P299 WATCHMAN DEVICE THROMBOSIS FOLLOWING THE PERCUTANEOUS CLOSURE OF THE LEFT ATRIUM APPENDAGE: A "CUL–DE–SAC" IN THE ANTITHROMBOTIC STRATEGY

Abstract

Abstract Background The percutaneous closure of the left atrium appendage (LAA) is a valuable therapeutic tool in patients with atrial fibrillation (AF) who have contraindications to anticoagulant drugs. However, the procedure can lead to complications and the device positioning determines a risk of thrombosis that can‘t be underestimated, especially during the first period from the intervention. Clinical Case In this report we propose the case of a 72 years old man in chronic therapy with NOAC (non–vitamin K antagonist oral anticoagulants) for a paroxysmal AF (CHA2DS2–VASC = 3), that presented intracranial hemorrhage after 3 years due to a cerebral arteriovenous malformation.

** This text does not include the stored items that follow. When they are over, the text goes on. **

(* ===== verification/Presence.v ===== *)
(** * Session presence and the buffer authority (relay/src/session/presence.rs)

    The relays of a session stand in a priority order and the first one still
    serving players decides the session's latency buffer.  This file holds a
    relay's bookkeeping and verdict, and what a mesh link pushes of it to a peer
    ([relay/src/mesh/join.rs]), with the frame it rides in
    ([proto/src/mesh.rs]).  A session key and a relay id are integers; the
    mutex-guarded registry is a finite map passed along. *)

From Stdlib Require Import ZArith Lia.
From stdpp Require Import gmap sorting list.
From S2P Require Import Prelude.
Open Scope Z_scope.

Inductive Candidate : Type := SelfRelay | PeerRelay (id : Z).
#[export] Instance Candidate_eq_dec : EqDecision Candidate.
Proof. solve_decision. Defined.

Inductive Authority : Type := AuthSelf | AuthPeer.
#[export] Instance Authority_eq_dec : EqDecision Authority.
Proof. solve_decision. Defined.

Record SessionPresence : Type := mkSessionPresence {
  order : list Candidate;
  peer_reports : gmap Z Z;
  peers_ever_live : gset Z;
  own_report : option Z;
  went_live_count : Z;
  ever_live : bool
}.

Definition default_presence : SessionPresence := mkSessionPresence [] ∅ ∅ None 0 false.

Abbreviation PresenceRegistry := (gmap Z SessionPresence).

Definition set_order (registry : PresenceRegistry) (key : Z) (ord : list Candidate) : PresenceRegistry :=
  let entry := default default_presence (registry !! key) in
  <[key := mkSessionPresence ord
      (filter (fun kv => PeerRelay kv.1 ∈ ord) (peer_reports entry))
      (filter (fun id => PeerRelay id ∈ ord) (peers_ever_live entry))
      (own_report entry) (went_live_count entry) (ever_live entry)]> registry.

Definition peer_live (entry : SessionPresence) (peer : Z) : bool :=
  match peer_reports entry !! peer with
  | None => true
  | Some c => (0 <? c) || negb (bool_decide (peer ∈ peers_ever_live entry))
  end.

Definition note_peer (entry : SessionPresence) (peer live : Z) : SessionPresence :=
  mkSessionPresence (order entry) (<[peer := live]> (peer_reports entry))
    (if 0 <? live then {[peer]} ∪ peers_ever_live entry else peers_ever_live entry)
    (own_report entry) (went_live_count entry)
    (if 0 <? live then true else ever_live entry).

Definition record_peer (registry : PresenceRegistry) (key peer live : Z) : bool * PresenceRegistry :=
  match registry !! key with
  | None => (false, registry)
  | Some entry =>
      let entry' := note_peer entry peer live in
      (negb (Bool.eqb (peer_live entry peer) (peer_live entry' peer)), <[key := entry']> registry)
  end.

(** [own_report.is_none_or(|c| c > 0)]. *)
Definition own_live (entry : SessionPresence) : bool :=
  match own_report entry with None => true | Some c => 0 <? c end.

Definition note_own (entry : SessionPresence) (live : Z) : SessionPresence :=
  let positive := match own_report entry with Some c => 0 <? c | None => false end in
  mkSessionPresence (order entry) (peer_reports entry) (peers_ever_live entry) (Some live)
    (if (0 <? live) && negb positive then went_live_count entry + 1 else went_live_count entry)
    (ever_live entry || (0 <? live)).

Definition record_own (registry : PresenceRegistry) (key live : Z) : bool * PresenceRegistry :=
  match registry !! key with
  | Some entry =>
      (negb (Bool.eqb (own_live entry) (0 <? live)), <[key := note_own entry live]> registry)
  | None =>
      if 0 <? live then (false, <[key := mkSessionPresence [] ∅ ∅ (Some live) 1 true]> registry)
      else (false, registry)
  end.

Definition own_went_live (registry : PresenceRegistry) (key : Z) : Z :=
  match registry !! key with Some entry => went_live_count entry | None => 0 end.

Definition forget (registry : PresenceRegistry) (key : Z) : PresenceRegistry := delete key registry.

Definition candidate_live (entry : SessionPresence) (c : Candidate) : bool :=
  match c with SelfRelay => own_live entry | PeerRelay id => peer_live entry id end.

Definition verdict (registry : PresenceRegistry) (key : Z) : option Authority :=
  match registry !! key with
  | None => None
  | Some entry =>
      match order entry with
      | [] => None
      | _ =>
          match List.find (candidate_live entry) (order entry) with
          | Some SelfRelay => Some AuthSelf
          | Some (PeerRelay _) => Some AuthPeer
          | None => Some AuthPeer
          end
      end
  end.

Definition all_empty (registry : PresenceRegistry) (key own : Z) : bool :=
  if negb (own =? 0) then false else
  match registry !! key with
  | None => false
  | Some entry =>
      if bool_decide (order entry = []) || negb (ever_live entry) then false else
      forallb (fun c => match c with
        | SelfRelay => true
        | PeerRelay id => bool_decide (peer_reports entry !! id = Some 0)
        end) (order entry)
  end.

(** ** The order a descriptor sets *)

Definition ranked_relays (authority_order peers : list Z) (our_id : Z) : list Z :=
  match authority_order with
  | [] => merge_sort Z.le (filter (fun id => id <> our_id) (remove_dups peers) ++ [our_id])
  | _ => authority_order
  end.

Definition resolve_order (our_id : Z) (ranked : list Z) : list Candidate :=
  map (fun id => if id =? our_id then SelfRelay else PeerRelay id) ranked.

(** ** What a mesh link pushes *)

Record SentPresence : Type := mkSentPresence { live : Z; went_live : Z }.
#[export] Instance SentPresence_eq_dec : EqDecision SentPresence.
Proof. solve_decision. Defined.

Definition presence_statement (current : SentPresence) : list Z :=
  if (live current =? 0) && (0 <? went_live current) then [1; 0] else [live current].

Definition presence_catch_up (sent : option SentPresence) (current : SentPresence) : list Z :=
  match sent with
  | Some s =>
      if live s =? live current then
        if (live current =? 0) && negb (went_live s =? went_live current) then [1; 0] else []
      else [live current]
  | None => [live current]
  end.

Definition presence_updates (current : SentPresence) (counts : list Z) : list SentPresence :=
  map (fun l => mkSentPresence l (went_live current)) counts.

(** ** The presence frame *)

Record MeshPresence : Type := mkMeshPresence { mp_session : Z; live_players : Z }.

Definition MESH_PRESENCE_LEN : Z := 8 + 4.

(** [to_le_bytes] of a [width]-byte integer, and [from_le_bytes]. *)
Fixpoint to_le_bytes (width : nat) (x : Z) : list Z :=
  match width with O => [] | S n => x mod 256 :: to_le_bytes n (x / 256) end.
Fixpoint from_le_bytes (bs : list Z) : Z :=
  match bs with [] => 0 | b :: rest => b + 256 * from_le_bytes rest end.

Definition encode_presence (p : MeshPresence) : list Z :=
  to_le_bytes 8 (mp_session p) ++ to_le_bytes 4 (live_players p).
Definition decode_presence (frame : list Z) : MeshPresence :=
  mkMeshPresence (from_le_bytes (take 8 frame)) (from_le_bytes (drop 8 frame)).

(** ** Frames *)

Lemma length_to_le_bytes n x : length (to_le_bytes n x) = n.
Proof. revert x. induction n as [|n IH]; intros x; cbn [to_le_bytes length]; [done|by rewrite IH]. Qed.

Lemma to_le_bytes_range n x : Forall (fun b => 0 <= b < 256) (to_le_bytes n x).
Proof.
  revert x. induction n as [|n IH]; intros x; cbn [to_le_bytes]; [by constructor|].
  constructor; [apply Z.mod_pos_bound; lia|apply IH].
Qed.

Lemma from_to_le_bytes n x : 0 <= x < 256 ^ Z.of_nat n -> from_le_bytes (to_le_bytes n x) = x.
Proof.
  revert x. induction n as [|n IH]; intros x Hx; cbn [to_le_bytes from_le_bytes]; [simpl in Hx; lia|].
  rewrite Nat2Z.inj_succ, Z.pow_succ_r in Hx by lia. rewrite IH; [pose proof (Z.div_mod x 256); lia|].
  split; [apply Z.div_pos; lia|apply Z.div_lt_upper_bound; lia].
Qed.

Theorem presence_frame_roundtrip (p : MeshPresence) (Hs : is_u64 (mp_session p)) (Hl : is_u32 (live_players p)) :
  decode_presence (encode_presence p) = p /\ Z.of_nat (length (encode_presence p)) = MESH_PRESENCE_LEN.
Proof.
  unfold decode_presence, encode_presence, is_u64, is_u32, u64_max, u32_max in *. split.
  - rewrite take_app_length', drop_app_length' by (symmetry; apply length_to_le_bytes).
    rewrite !from_to_le_bytes by (cbn [Z.of_nat Pos.of_succ_nat]; lia). by destruct p.
  - by rewrite length_app, !length_to_le_bytes.
Qed.

(** ** Verdicts and liveness *)

(** A report whose result says nothing changed leaves the verdict as it was, so
    the caller that recomputes only on [true] never holds a stale verdict. *)
Theorem unchanged_peer_report_keeps_verdict registry key peer n :
  (record_peer registry key peer n).1 = false ->
  verdict (record_peer registry key peer n).2 key = verdict registry key.
Proof.
  unfold record_peer, verdict. destruct (registry !! key) as [e|] eqn:He; cbn [fst snd]; [|by rewrite He].
  rewrite negb_false_iff. intros H%eqb_prop. rewrite lookup_insert_eq. cbn [order note_peer].
  enough (List.find (candidate_live (note_peer e peer n)) (order e) = List.find (candidate_live e) (order e)) as ->
    by done.
  assert (Hl : forall c, candidate_live (note_peer e peer n) c = candidate_live e c).
  { intros [|id]; cbn [candidate_live]; [done|]. destruct (decide (id = peer)) as [->|Hne]; [done|].
    unfold peer_live. cbn [note_peer peer_reports peers_ever_live]. rewrite lookup_insert_ne by done.
    destruct (peer_reports e !! id); [|done]. f_equal. f_equal. apply bool_decide_ext. case_match; set_solver. }
  induction (order e) as [|c l IH]; cbn [List.find]; [done|]. by rewrite Hl, IH.
Qed.

Theorem unchanged_own_report_keeps_verdict registry key n :
  (record_own registry key n).1 = false ->
  verdict (record_own registry key n).2 key = verdict registry key.
Proof.
  unfold record_own, verdict. destruct (registry !! key) as [e|] eqn:He; cbn [fst snd].
  - rewrite negb_false_iff. intros H%eqb_prop. rewrite lookup_insert_eq. cbn [order note_own].
    enough (List.find (candidate_live (note_own e n)) (order e) = List.find (candidate_live e) (order e)) as -> by done.
    assert (Hl : forall c, candidate_live (note_own e n) c = candidate_live e c).
    { intros [|id]; cbn [candidate_live]; [|done]. unfold own_live at 1. cbn [note_own own_report]. done. }
    induction (order e) as [|c l IH]; cbn [List.find]; [done|]. by rewrite Hl, IH.
  - destruct (0 <? n); cbn [fst snd]; intros _; [by rewrite lookup_insert_eq|by rewrite He].
Qed.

This condition represents an absolute contraindication to anticoagulant therapy, because of the high hemorrhagic risk, and led to the percutaneous device positioning (WATCHMAN 24 mm) for LAA closure. After the implantation procedure we started a single antiplatelet therapy (SAPT) with clopidogrel 75 mg for 6 months. At one month follow–up a trans–esophageal echocardiogram (TEE) showed the presence of a swinging samll trombotic formation (4x2,5 mm) attached to the device. At that time antithrombotic therapy with enoxaparin 6000 IU was started, in addition to SAPT. Ten days later, another TEE showed the thrombus resolution and we decided to continue with clopidogrel alone. No relevant clinical events were observed to the subsequent follow–up. Discussion Current recommendations suggest double antiplatelet therapy (DAPT) for 1–6 months followed by SAPT, in patients who have absolute contraindication to anticoagulant drugs, or SAPT for at least 1 month in those who have an extreme hemorrhagic risk. LAA closure device thrombosis affects 3% of patients and represents an independent predictor of cerebral ischemic events, according to various registers and meta–analyses. This event determines an indication to anticoagulant therapy in patients who would have an absolute contraindication, creating a difficult management that assume clinical relevance. In our experience a 10 days therapy with heparin added to SAPT led to thrombosis resolution. However the therapeutic management of these complications is currently not standardized and more studies are needed.